Il est donc cohérent de les associer à l'élaboration et à la gouvernance de la politique de la science ouverte , tout autant que les plateformes de publications et les archives ouvertes. La science ouverte devra conduire à une meilleure articulation entre la politique documentaire, la recherche, l'enseignement et la pédagogie .

3. Les questions juridiques : pluralisme, liberté académique et droit d'auteur

La révolution numérique implique de repenser les processus, les techniques et les règles. La science ouverte soulève ainsi plusieurs questions juridiques .

Tout d'abord, le pluralisme , qui se trouve surtout mis en cause si l'on privilégie le modèle Diamant comme voie exclusive vers la science ouverte. Ce modèle, allant vers une étatisation accrue de la recherche, pourrait contester l'entière liberté académique : ensemble de libertés dont disposent les enseignants-chercheurs en matière de recherche scientifique, d'enseignement et d'expression dans le cadre de leur fonction, en lien avec l'indépendance qui leur est reconnue en tant que principe fondamental reconnu par les lois de la République, avec valeur constitutionnelle 127 ( * ) .

Ensuite, par ses ambitions, la science ouverte percute le droit d'auteur des scientifiques . Depuis l'adoption de la loi relative aux droits d'auteur et aux droits voisins dans la société de l'information, les attributs moraux et patrimoniaux attachés à ce droit appartiennent à l'auteur, même quand celui-ci est un agent public.
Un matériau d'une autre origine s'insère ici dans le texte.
Lemma split_blank_line_app p s :
  split_blank_line p = [p] -> (forall q, p <> q +:+ String "010" "") ->
  split_blank_line (p +:+ blank_line +:+ s) = p :: split_blank_line s.
Proof.
  induction p as [|c p IH]; intros Hp Hend; [done|].
  assert (Hc : p = "" -> is_newline c = false).
  { intros ->. destruct (is_newline c) eqn:E; [|done]. apply Ascii.eqb_eq in E as ->. by destruct (Hend ""). }
  destruct p as [|d p].
  - change (split_blank_line (String c (blank_line +:+ s)) = [String c ""] ++ split_blank_line s).
    by rewrite split_newline_free by auto.
  - rewrite split_two in Hp.
    change (split_blank_line (String c (String d (p +:+ blank_line +:+ s))) =
      String c (String d p) :: split_blank_line s).
    rewrite split_two. destruct (is_newline c && is_newline d); [by injection Hp|].
    destruct (split_blank_line (String d p)) as [|p0 ps] eqn:E; simpl in Hp; simplify_eq.
    change (String d (p +:+ blank_line +:+ s)) with (String d p +:+ blank_line +:+ s).
    rewrite IH; [done..|]. intros q Hq. apply (Hend (String c q)). by rewrite Hq.
Qed.

Lemma skip_whitespace_suffix l : exists skipped, l = skipped ++ skip_whitespace l.
Proof.
  induction l as [|ch l [skipped IH]]; [by exists []|]. simpl.
  destruct (is_whitespace ch); [|by exists []]. exists (ch :: skipped). simpl. by f_equal.
Qed.

Lemma skip_whitespace_chars l : Forall is_char l -> Forall is_char (skip_whitespace l).
Proof.
  intros H. destruct (skip_whitespace_suffix l) as [skipped E]. rewrite E in H.
  by apply Forall_app in H as [_ H].
Qed.

Lemma trimmed_ends d : aligned d -> trim d = d -> skip_whitespace (reverse (chars d)) = reverse (chars d).
Proof.
  intros Ha Ht. pose proof (chars_is_char d Ha) as Hc.
  destruct (skip_whitespace_suffix (chars d)) as [front Ef].
  destruct (skip_whitespace_suffix (reverse (skip_whitespace (chars d)))) as [back Eb].
  assert (E : chars d = reverse (skip_whitespace (reverse (skip_whitespace (chars d))))).
  { rewrite <- Ht at 1. unfold trim. apply chars_concat, Forall_reverse, skip_whitespace_chars.
    by apply Forall_reverse, skip_whitespace_chars. }
  assert (Hl : front = []).
  { apply length_zero_iff_nil. apply (f_equal length) in E, Ef, Eb.
    rewrite length_app in Ef, Eb. rewrite !length_reverse in *. lia. }
  rewrite Hl in Ef. simpl in Ef. rewrite <- Ef in E. rewrite E at 2. by rewrite reverse_involutive.
Qed.

Lemma chars_framed d : aligned d -> chars ("data: " +:+ d) = ["d"; "a"; "t"; "a"; ":"; " "] ++ chars d.
Proof. intros H. by rewrite (chars_app "data: " d). Qed.

Lemma skip_whitespace_head ch l : is_whitespace ch = false -> skip_whitespace (ch :: l) = ch :: l.
Proof. intros H. simpl. by rewrite H. Qed.

Lemma trim_framed d : clean d -> trim ("data: " +:+ d) = "data: " +:+ d.
Proof.
  intros [Ha Hne Ht _]. unfold trim at 1. rewrite chars_framed by done.
  assert (E : skip_whitespace (["d"; "a"; "t"; "a"; ":"; " "] ++ chars d) =
              ["d"; "a"; "t"; "a"; ":"; " "] ++ chars d) by (apply skip_whitespace_head; by vm_compute).
  rewrite E, reverse_app. pose proof (trimmed_ends d Ha Ht) as Hs.
  destruct (reverse (chars d)) as [|ch l] eqn:El.
  - apply (f_equal reverse) in El. rewrite reverse_involutive in El. by apply chars_nil in El.
  - assert (Hch : is_whitespace ch = false).
    { destruct (is_whitespace ch) eqn:Ew; [|done]. simpl in Hs. rewrite Ew in Hs.
      destruct (skip_whitespace_suffix l) as [sk Esk]. rewrite Hs in Esk.
      apply (f_equal length) in Esk. rewrite length_app in Esk. simpl in Esk. lia. }
    change ((ch :: l) ++ ?x) with (ch :: (l ++ x)). rewrite skip_whitespace_head by done.
    change (ch :: (l ++ ?x)) with ((ch :: l) ++ x). rewrite <- El, reverse_app, !reverse_involutive.
    rewrite <- chars_framed by done. apply concat_chars.
Qed.

Lemma clean_end d : clean d -> forall q, "data: " +:+ d <> q +:+ String "010" "".
Proof.
  intros Hd q E. pose proof (trim_framed d Hd) as Ht. rewrite E in Ht.
  assert (Hq : aligned q).
  { destruct q as [|c q]; [done|]. apply (f_equal (String.get 0)) in E. by injection E as <-. }
  assert (Ha : aligned (q +:+ String "010" "")) by (rewrite <- E; done).
  pose proof (trimmed_ends _ Ha Ht) as Hs.
  rewrite chars_app in Hs by done.
  change (chars (String "010" "")) with [String "010" ""] in Hs. rewrite reverse_app in Hs.
  change (reverse [String "010" ""]) with [String "010" ""] in Hs.
  change (skip_whitespace (reverse (chars q)) = String "010" "" :: reverse (chars q)) in Hs.
  destruct (skip_whitespace_suffix (reverse (chars q))) as [sk Esk].
  rewrite Hs in Esk. apply (f_equal length) in Esk. rewrite length_app in Esk. simpl in Esk. lia.
Qed.

Lemma split_frames data :
  Forall clean data -> split_blank_line (frames data) = ((fun d => "data: " +:+ d) <$> data) ++ [""].
Proof.
  induction 1 as [|d data Hd _ IH]; [done|].
  change (split_blank_line (("data: " +:+ d +:+ blank_line) +:+ frames data) =
    ("data: " +:+ d) :: ((fun d => "data: " +:+ d) <$> data) ++ [""]).
  rewrite !append_assoc, <- (append_assoc "data: " d).
  rewrite split_blank_line_app.
  - by f_equal.
  - change ("data: " +:+ d) with
      (String "d" (String "a" (String "t" (String "a" (String ":" (String " " d)))))).
    rewrite !split_newline_free by done. by rewrite (clean_unbroken d Hd).
  - by apply clean_end.
Qed.

Lemma same_messages_refl {B} (l : list (outcome OrchError (option B))) : same_messages l l.
Proof. induction l; constructor; [by left|done]. Qed.

(** The pieces of one envelope give the messages of its events, and the rest of
    the stream follows unless they ended it. *)
Lemma routed_pieces_agree events sent routed :
  Forall (fun e => clean (event_data e)) events ->
  same_messages (direct_stream (A := A) sent) (routed_stream routed) ->
  same_messages (direct_stream (A := A) ((inl <$> events) ++ sent))
    (let '(messages, more) :=
       routed_pieces (((fun d => "data: " +:+ d) <$> (event_data <$> events)) ++ [""]) in
     if more : bool then messages ++ routed_stream routed else messages).
Proof.
  intros Hc Hrest. induction Hc as [|e events He _ IH]; [done|].
  simpl. rewrite (trim_framed _ He). simpl. change ("" +:+ event_data e) with (event_data e).
  destruct (bool_decide_reflect (event_data e = "[DONE]")) as [Hd|Hne];
    [constructor; [by left|constructor]|].
  destruct (from_json (event_data e)) as [message|parse_error].
  - destruct (routed_pieces _) as [messages []]; (constructor; [by left|exact IH]).
  - unfold event_error. destruct (from_json (T := ErrorResponse) (event_data e)) as [response|serde_error].
    + destruct (client_error_from_response response) as [error|error|site]; [|constructor..].
      destruct (routed_pieces _) as [messages []]; (constructor; [by left|exact IH]).
    + destruct (routed_pieces _) as [messages []];
        (constructor; [right; by eexists _, _|exact IH]).
Qed.

Lemma routed_stream_agree sent routed :
  routes sent routed -> same_messages (direct_stream (A := A) sent) (routed_stream routed).
Proof.
  induction 1 as [|error error' sent routed|data sent routed _ IH|events event sent routed Hp He Hc Hd _ IH].
  - constructor.
  - constructor; [|constructor]. right. by eexists _, _.
  - exact IH.
  - simpl. rewrite !bool_decide_eq_false_2 by done. rewrite Hd, split_frames.
    + by apply routed_pieces_agree.
    + by apply Forall_fmap.
Qed.
End routed.

(** ** What a routed request asks for *)
Section objects.
Context {SJ : SerdeJson} {JS : Json}.

(** A request whose two forms are the same object. *)
Record plain_completion (r : CompletionsRequest) : Prop := {
  pc_stream : cr_stream r <> Some false;
  pc_extra : forall name, name ∈ ["stream"; "model"; "prompt"; "detectors"; "_prompt_masks"] ->
    cr_extra r !! name = None
}.

(** A key of an object built from fields is one of its fields or comes from
    the rest. *)
Lemma lookup_field {T} `{!Serialize T} name (t : T) key :
  field name t !! key = if decide (key = name) then Some (to_value t) else None.
Proof.
  unfold field. case_decide; [subst; apply lookup_singleton_eq|by apply lookup_singleton_ne].
Qed.
Lemma lookup_optional_field {T} `{!Serialize T} name (o : option T) key :
  optional_field name o !! key = if decide (key = name) then to_value <$> o else None.
Proof.
  destruct o as [t|]; [apply lookup_field|]. simpl. rewrite lookup_empty. by case_decide.
Qed.
Lemma lookup_merge_extra (target extra : gmap string Value) key :
  merge_extra_fields target extra !! key =
    if decide (key = "detectors" \/ key = "_prompt_masks") then target !! key
    else match extra !! key with Some v => Some v | None => target !! key end.
Proof.
  unfold merge_extra_fields. rewrite lookup_union. case_decide as Hk.
  - rewrite map_lookup_filter_None_2; [apply left_id, _|]. right. intros v _ [H1 H2]. by destruct Hk.
  - destruct (extra !! key) as [v|] eqn:E.
    + rewrite (map_lookup_filter_Some_2 _ _ key v); [by destruct (target !! key)|done|]. simpl. naive_solver.
    + rewrite map_lookup_filter_None_2 by (by left). apply left_id, _.
Qed.

Lemma completions_same_object r : plain_completion r -> completions_vllm_request r = completions_request_fields r.
Proof.
  intros [Hs He]. apply map_eq. intros key. unfold completions_vllm_request, completions_request_fields.
  rewrite lookup_merge_extra, !lookup_union, lookup_optional_field, !lookup_field.
  assert (Hf : forall o : option Value, union o None = o) by (by intros []).
  destruct (decide (key ∈ ["stream"; "model"; "prompt"; "detectors"; "_prompt_masks"])) as [Hk|Hk].
  - rewrite (He key Hk), Hf.
    repeat (apply elem_of_cons in Hk as [->|Hk]); [..|by apply elem_of_nil in Hk];
      destruct (cr_stream r) as [[]|] eqn:E; try congruence; simpl;
      rewrite ?lookup_insert_eq, ?lookup_insert_ne, ?lookup_union, ?lookup_field by done; done.
  - rewrite !not_elem_of_cons in Hk. destruct Hk as (H1 & H2 & H3 & H4 & H5 & _).
    rewrite !decide_False by naive_solver.
    assert (Ht : (if streams (cr_stream r)
                  then <["stream" := value_bool true]> (field "model" (cr_model r) ∪ field "prompt" (cr_prompt r))
                  else field "model" (cr_model r) ∪ field "prompt" (cr_prompt r)) !! key = None).
    { destruct (streams (cr_stream r)); rewrite ?lookup_insert_ne by done;
        by rewrite lookup_union, !lookup_field, !decide_False by done. }
    rewrite Ht. by destruct (cr_extra r !! key).
Qed.

Lemma chat_object_relation r key :
  (forall name, name ∈ ["stream"; "model"; "messages"; "tools"] -> ccr_extra r !! name = None) ->
  chat_vllm_request r !! key =
    if decide (key ∈ ["tools"; "detectors"; "_prompt_masks"]) then None
    else if decide (key = "stream") then (if streams (ccr_stream r) then Some (value_bool true) else None)
    else chat_request_fields r !! key.
Proof.
  intros He. unfold chat_vllm_request, chat_request_fields.
  rewrite lookup_merge_extra, !lookup_union, !lookup_optional_field, !lookup_field.
  set (base := field "model" (ccr_model r) ∪ field "messages" (ccr_messages r)).
  assert (Ht : forall key, key ∉ ["stream"; "model"; "messages"] ->
    (if streams (ccr_stream r) then <["stream" := value_bool true]> base else base) !! key = None).
  { intros k Hk. rewrite !not_elem_of_cons in Hk. destruct Hk as (H1 & H2 & H3 & _). unfold base.
    destruct (streams (ccr_stream r)); rewrite ?lookup_insert_ne by done;
      by rewrite lookup_union, !lookup_field, !decide_False by done. }
  destruct (decide (key ∈ ["stream"; "model"; "messages"; "tools"])) as [Hk|Hk].
  - rewrite (He key Hk).
    repeat (apply elem_of_cons in Hk as [->|Hk]); [..|by apply elem_of_nil in Hk]; simpl.
    + by destruct (streams (ccr_stream r)); rewrite ?lookup_insert_eq; unfold base.
    + by destruct (streams (ccr_stream r)); rewrite ?lookup_insert_ne by done; unfold base.
    + by destruct (streams (ccr_stream r)); rewrite ?lookup_insert_ne by done; unfold base.
    + by rewrite Ht by set_solver.
  - rewrite !not_elem_of_cons in Hk. destruct Hk as (H1 & H2 & H3 & H4 & _).
    destruct (decide (key = "stream")), (decide (key = "model")), (decide (key = "messages")),
      (decide (key = "tools")); try done.
    rewrite Ht by (rewrite !not_elem_of_cons; repeat split; try done; apply not_elem_of_nil).
    destruct (decide (key = "detectors" \/ key = "_prompt_masks")) as [Hd|Hd].
    + rewrite decide_True; [done|]. set_solver.
    + rewrite decide_False by set_solver. simpl. by destruct (ccr_extra r !! key).
Qed.
End objects.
L'État et certains de ses établissements publics peuvent limiter le plein exercice par l'auteur de ses droits patrimoniaux, notamment le droit d'exploitation mais une dérogation prévoit que ces dispositions ne s'appliquent pas aux agents auteurs d'oeuvres dont la divulgation n'est soumise, en vertu de leur statut ou des règles qui régissent leurs fonctions, à aucun contrôle préalable de l'autorité hiérarchique.
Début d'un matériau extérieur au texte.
(* ===== verification/RequestJson.v ===== *)
(** * Requests as JSON

    What the bodies of the callers' requests are read as: the derived
    [Deserialize] instances of the request types of src/clients/openai.rs and
    src/models.rs, from their serde attributes, over
    a view of serde_json's values.  [None] is a refused body; the texts of
    serde's errors are not modelled.  The last section relates the body of a
    chat completion to the one that is sent on. *)
From S2P Require Import Prelude External Errors Utf8 Hostname Config Detection Clients OpenAi Chunk Models Utils Tasks.
From S2P Require Import Http OpenAiWire DetectorWire Serde.
#[local] Open Scope string_scope.
#[local] Open Scope list_scope.
#[local] Open Scope Z_scope.

Section derive.
Context {SJ : SerdeJson} {JV : JsonView}.

(** ** The types of clients/openai.rs *)
Definition role_names : list (string * Role) :=
  [("user", User); ("developer", Developer); ("assistant", Assistant); ("system", System); ("tool", ToolRole)].
#[export] Instance role_from_value : FromValue Role :=
  fun v => name ← variant_name v; (list_to_map role_names : gmap string Role) !! name.

#[export] Instance content_type_from_value : FromValue ContentType :=
  fun v => name ← variant_name v;
           if decide (name = "text") then Some ContentText
           else if decide (name = "image_url") then Some ContentImageUrl else None.

#[export] Instance image_url_from_value : FromValue ImageUrl := fun v =>
  f ← struct_fields ["url"; "detail"] v;
  url ← required "url" f; detail ← optional "detail" f;
  Some {| image_url_url := url; image_url_detail := detail |}.

#[export] Instance content_part_from_value : FromValue ContentPart := fun v =>
  f ← struct_fields ["type"; "text"; "image_url"; "refusal"] v;
  type ← required "type" f; text ← optional "text" f; image_url ← optional "image_url" f;
  refusal ← optional "refusal" f;
  Some {| part_type := type; part_text := text; part_image_url := image_url; part_refusal := refusal |}.

#[export] Instance content_from_value : FromValue Content := fun v =>
  untagged (Text <$> from_value v) (Array <$> from_value v).

#[export] Instance function_from_value : FromValue Function_ := fun v =>
  f ← struct_fields ["name"; "arguments"] v;
  name ← defaulted "" "name" f; arguments ← defaulted "" "arguments" f;
  Some {| function_name := name; function_arguments := arguments |}.

#[export] Instance custom_from_value : FromValue Custom := fun v =>
  f ← struct_fields ["name"; "input"] v;
  name ← defaulted "" "name" f; input ← defaulted "" "input" f;
  Some {| custom_name := name; custom_input := input |}.

#[export] Instance tool_call_from_value : FromValue ToolCall := fun v =>
  f ← struct_fields ["index"; "id"; "type"; "function"; "custom"] v;
  index ← optional "index" f; id ← defaulted "" "id" f; type ← defaulted "" "type" f;
  function ← optional "function" f; custom ← optional "custom" f;
  Some {| tool_call_index := index; tool_call_id := id; tool_call_type := type;
          tool_call_function := function; tool_call_custom := custom |}.

Definition message_names : list string :=
  ["role"; "content"; "name"; "refusal"; "tool_calls"; "tool_call_id"; "reasoning_content"].
#[export] Instance message_from_value : FromValue Message := fun v =>
  f ← struct_fields message_names v;
  role ← required "role" f; content ← optional "content" f; name ← optional "name" f;
  refusal ← optional "refusal" f; tool_calls ← optional "tool_calls" f; tool_call_id ← optional "tool_call_id" f;
  reasoning_content ← optional "reasoning_content" f;
  Some {| msg_role := role; msg_content := content; msg_name := name; msg_refusal := refusal;
          msg_tool_calls := tool_calls; msg_tool_call_id := tool_call_id;
          msg_reasoning_content := reasoning_content |}.

#[export] Instance function_definition_from_value : FromValue FunctionDefinition := fun v =>
  f ← struct_fields ["name"; "description"; "parameters"; "strict"] v;
  name ← required "name" f; description ← optional "description" f; parameters ← defaulted ∅ "parameters" f;
  strict ← optional "strict" f;
  Some {| fn_name := name; fn_description := description; fn_parameters := parameters; fn_strict := strict |}.

#[export] Instance custom_definition_from_value : FromValue CustomDefinition := fun v =>
  f ← struct_fields ["name"; "description"; "format"] v;
  name ← required "name" f; description ← optional "description" f; format ← optional "format" f;
  Some {| cd_name := name; cd_description := description; cd_format := format |}.

#[export] Instance tool_from_value : FromValue Tool := fun v =>
  untagged
    (f ← struct_fields ["type"; "function"] v; type ← required "type" f; function ← required "function" f;
     Some (ToolFunction {| ft_type := type; ft_function := function |}))
    (f ← struct_fields ["type"; "custom"] v; type ← required "type" f; custom ← required "custom" f;
     Some (ToolCustom {| ct_type := type; ct_custom := custom |})).

#[export] Instance detectors_from_value : FromValue RequestDetectors := fun v =>
  f ← struct_fields ["input"; "output"] v; f ← deny_unknown_fields ["input"; "output"] f;
  input ← defaulted ∅ "input" f; output ← defaulted ∅ "output" f;
  Some {| rd_input := input; rd_output := output |}.
Definition no_detectors : RequestDetectors := {| rd_input := ∅; rd_output := ∅ |}.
D'après Jean-Yves Mérindol, le fait que ces agents aient la plénitude des droits attachés à leur situation d'auteur justifie qu'ils puissent librement céder, partiellement ou totalement, leurs droits patrimoniaux, dont le droit d'exploitation, sur leurs oeuvres. Cette liberté de cession ne peut être remise en cause, ou limitée : à vouloir le faire, on ferait courir un risque sur les droits dérogatoires dont disposent, comme auteurs, ces catégories particulières d'agents publics. La liberté de divulgation attachée au droit moral est, dans le cas de l'enseignement supérieur et de la recherche, une des composantes de la liberté académique reconnue constitutionnellement aux enseignants-chercheurs et aux chercheurs de l'enseignement supérieur 128 ( * ) . Ce droit n'est pas transférable à l'employeur, quand bien même celui-ci l'exigerait. La mise à disposition gratuite en ligne par l'auteur de son écrit scientifique au-delà de la durée d'embargo prévue par la loi, demeure donc toujours une simple faculté.
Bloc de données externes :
#[export] Instance classification_results_valid : Valid TextGenTokenClassificationResults := fun x =>
  valid (tgr_input x)
  /\ valid (tgr_output x).
#[export] Instance classification_results_round_trip : RoundTrip TextGenTokenClassificationResults.
Proof. round_trip classification_results_serialize classification_results_from_value classification_results_fields. Qed.
#[export] Instance classification_results_never_null : NeverNull TextGenTokenClassificationResults.
Proof. intros x. apply object_not_null. Qed.

#[export] Instance classified_result_valid : Valid ClassifiedGeneratedTextResult := fun x =>
  valid (cg_generated_text x)
  /\ valid (cg_token_classification_results x) /\ valid (cg_finish_reason x)
  /\ from_option (is_uint 32) True (cg_generated_token_count x) /\ from_option (is_uint 32) True (cg_seed x)
  /\ is_uint 32 (cg_input_token_count x) /\ valid (cg_warnings x) /\ valid (cg_tokens x)
  /\ valid (cg_input_tokens x).
#[export] Instance classified_result_round_trip : RoundTrip ClassifiedGeneratedTextResult.
Proof. round_trip classified_result_serialize classified_result_from_value classified_result_fields. Qed.
#[export] Instance classified_result_never_null : NeverNull ClassifiedGeneratedTextResult.
Proof. intros x. apply object_not_null. Qed.

#[export] Instance classified_stream_result_valid : Valid ClassifiedGeneratedTextStreamResult := fun x =>
  valid (cs_generated_text x)
  /\ valid (cs_token_classification_results x) /\ valid (cs_finish_reason x)
  /\ from_option (is_uint 32) True (cs_generated_token_count x) /\ from_option (is_uint 32) True (cs_seed x)
  /\ is_uint 32 (cs_input_token_count x) /\ valid (cs_warnings x) /\ valid (cs_tokens x)
  /\ valid (cs_input_tokens x) /\ from_option (is_uint 32) True (cs_processed_index x)
  /\ from_option (is_uint 32) True (cs_start_index x).
#[export] Instance classified_stream_result_round_trip : RoundTrip ClassifiedGeneratedTextStreamResult.
Proof. round_trip classified_stream_result_serialize classified_stream_result_from_value classified_stream_result_fields. Qed.
#[export] Instance classified_stream_result_never_null : NeverNull ClassifiedGeneratedTextStreamResult.
Proof. intros x. apply object_not_null. Qed.

#[export] Instance text_content_result_valid : Valid TextContentDetectionResult := fun x =>
  valid (tcd_detections x).
#[export] Instance text_content_result_round_trip : RoundTrip TextContentDetectionResult.
Proof. round_trip text_content_result_serialize text_content_result_from_value text_content_result_fields. Qed.
#[export] Instance text_content_result_never_null : NeverNull TextContentDetectionResult.
Proof. intros x. apply object_not_null. Qed.

#[export] Instance generation_detection_result_valid : Valid GenerationWithDetectionResult := fun x =>
  valid (Models.gdr_generated_text x)
  /\ valid (Models.gdr_detections x) /\ is_uint 32 (Models.gdr_input_token_count x).
#[export] Instance generation_detection_result_round_trip : RoundTrip GenerationWithDetectionResult.
Proof. round_trip generation_detection_result_serialize generation_detection_result_from_value generation_detection_result_fields. Qed.
#[export] Instance generation_detection_result_never_null : NeverNull GenerationWithDetectionResult.
Proof. intros x. apply object_not_null. Qed.

#[export] Instance context_docs_result_valid : Valid ContextDocsResult := fun x =>
  valid (cdr_detections x).
#[export] Instance context_docs_result_round_trip : RoundTrip ContextDocsResult.
Proof. round_trip context_docs_result_serialize context_docs_result_from_value context_docs_result_fields. Qed.
#[export] Instance context_docs_result_never_null : NeverNull ContextDocsResult.
Proof. intros x. apply object_not_null. Qed.

#[export] Instance chat_detection_result_valid : Valid ChatDetectionResult := fun x =>
  valid (chr_detections x).
#[export] Instance chat_detection_result_round_trip : RoundTrip ChatDetectionResult.
Proof. round_trip chat_detection_result_serialize chat_detection_result_from_value chat_detection_result_fields. Qed.
#[export] Instance chat_detection_result_never_null : NeverNull ChatDetectionResult.
Proof. intros x. apply object_not_null. Qed.

#[export] Instance on_generation_result_valid : Valid DetectionOnGenerationResult := fun x =>
  valid (dgr_detections x).
#[export] Instance on_generation_result_round_trip : RoundTrip DetectionOnGenerationResult.
Proof. round_trip on_generation_result_serialize on_generation_result_from_value on_generation_result_fields. Qed.
#[export] Instance on_generation_result_never_null : NeverNull DetectionOnGenerationResult.
Proof. intros x. apply object_not_null. Qed.

#[export] Instance content_stream_response_valid : Valid StreamingContentDetectionResponse := fun x =>
  valid (scr_detections x)
  /\ is_uint 32 (scr_processed_index x) /\ is_uint 32 (scr_start_index x).
#[export] Instance content_stream_response_round_trip : RoundTrip StreamingContentDetectionResponse.
Proof. round_trip content_stream_response_serialize content_stream_response_from_value content_stream_response_fields. Qed.
#[export] Instance content_stream_response_never_null : NeverNull StreamingContentDetectionResponse.
Proof. intros x. apply object_not_null. Qed.

End round_trips.

(** ** Fields an answer does not declare
    Structs are read from their declared fields: objects that agree on those are
    read alike, whatever else they have. *)
Section declared.
Context {SJ : SerdeJson} {JS : Json} {JV : JsonView} {JL : JsonViewLaws JS JV} {JF : JsonFloats}.

Definition agree (names : list string) (m m' : gmap string Value) : Prop :=
  Forall (fun name => m !! name = m' !! name) names.

Lemma required_agree {T} {R : FromValue T} name m m' :
  m !! name = m' !! name -> required (FromValue0 := R) name (object m) = required (FromValue0 := R) name (object m').
Proof. unfold required. simpl. by intros ->. Qed.
Lemma optional_agree {T} {R : FromValue T} name m m' :
  m !! name = m' !! name -> optional (FromValue0 := R) name (object m) = optional (FromValue0 := R) name (object m').
Proof. unfold optional. simpl. by intros ->. Qed.
Lemma defaulted_agree {T} {R : FromValue T} d name m m' :
  m !! name = m' !! name ->
  defaulted (FromValue0 := R) d name (object m) = defaulted (FromValue0 := R) d name (object m').
Proof. unfold defaulted. simpl. by intros ->. Qed.

End declared.

Ltac agree_on m :=
  repeat (first [erewrite (required_agree _ m) by eassumption|erewrite (optional_agree _ m) by eassumption
                |erewrite (defaulted_agree _ _ m) by eassumption]).
Tactic Notation "declared" reference(from) reference(names) :=
  intros H; unfold from_value, from; rewrite !struct_fields_object; cbn [mbind option_bind];
  unfold agree, names in H; rewrite !Forall_cons in H; destruct_and!;
  match goal with |- context [object ?m] => agree_on m end; done.

Section declared_answers.
Context {SJ : SerdeJson} {JS : Json} {JV : JsonView} {JL : JsonViewLaws JS JV} {JF : JsonFloats}.

Lemma chat_completion_declared m m' :
  agree chat_completion_names m m' ->
  (from_value (value_object m) : option ChatCompletion) = from_value (value_object m').
Proof. declared chat_completion_from_value chat_completion_names. Qed.
Lemma chat_chunk_declared m m' :
  agree chat_chunk_names m m' ->
  (from_value (value_object m) : option ChatCompletionChunk) = from_value (value_object m').
Proof. declared chat_chunk_from_value chat_chunk_names. Qed.
Lemma completion_declared m m' :
  agree completion_names m m' ->
  (from_value (value_object m) : option Completion) = from_value (value_object m').
Proof. declared completion_from_value completion_names. Qed.

(** A field that is declared without a default and may not be missing is not
    read from null: log probabilities whose [content] or [refusal] is null
    are no log probabilities, and the answer that has them is refused. *)
Lemma null_logprobs_refused m name :
  name ∈ ["content"; "refusal"] -> m !! name = Some value_null ->
  (from_value (value_object m) : option ChatCompletionLogprobs) = None.
Proof.
  intros Hname Hm. unfold from_value, chat_logprobs_from_value. rewrite struct_fields_object. cbn [mbind option_bind].
  assert (E : defaulted [] name (object m) = None :> option (list ChatCompletionLogprob)).
  { unfold defaulted. simpl. rewrite Hm. unfold from_value, list_from_value. by rewrite view_null. }
  assert (name = "content" \/ name = "refusal") as [-> | ->] by set_solver; rewrite E; [done|].
  by destruct (defaulted [] "content" _).
Qed.
End declared_answers.

(** ** Errors of the models *)
Section errors.
Context {SJ : SerdeJson} {JS : Json} {JV : JsonView} {JL : JsonViewLaws JS JV} {JF : JsonFloats}.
Dans une vision irénique de la science ouverte, les auteurs scientifiques oeuvrent de manière désintéressée, sans autre ambition que celle d'être diffusés le plus largement possible. Au surplus, leur production n'a qu'une valeur commerciale faible ou nulle. Le développement de l'accès libre à leurs oeuvres ne devrait donc se heurter à aucun obstacle. La réalité est cependant plus complexe. Les publications scientifiques constituent un ensemble très vaste. Dans les bibliothèques où elles sont déposées, beaucoup de thèses ne sont jamais empruntées. Celle de Martin Heidegger à l'inverse s'est vendue, sous le titre Sein und Zeit , à près de 50 000 exemplaires dès les années qui ont suivi sa parution et reste un classique dont les chiffres de vente annuels sont conséquents.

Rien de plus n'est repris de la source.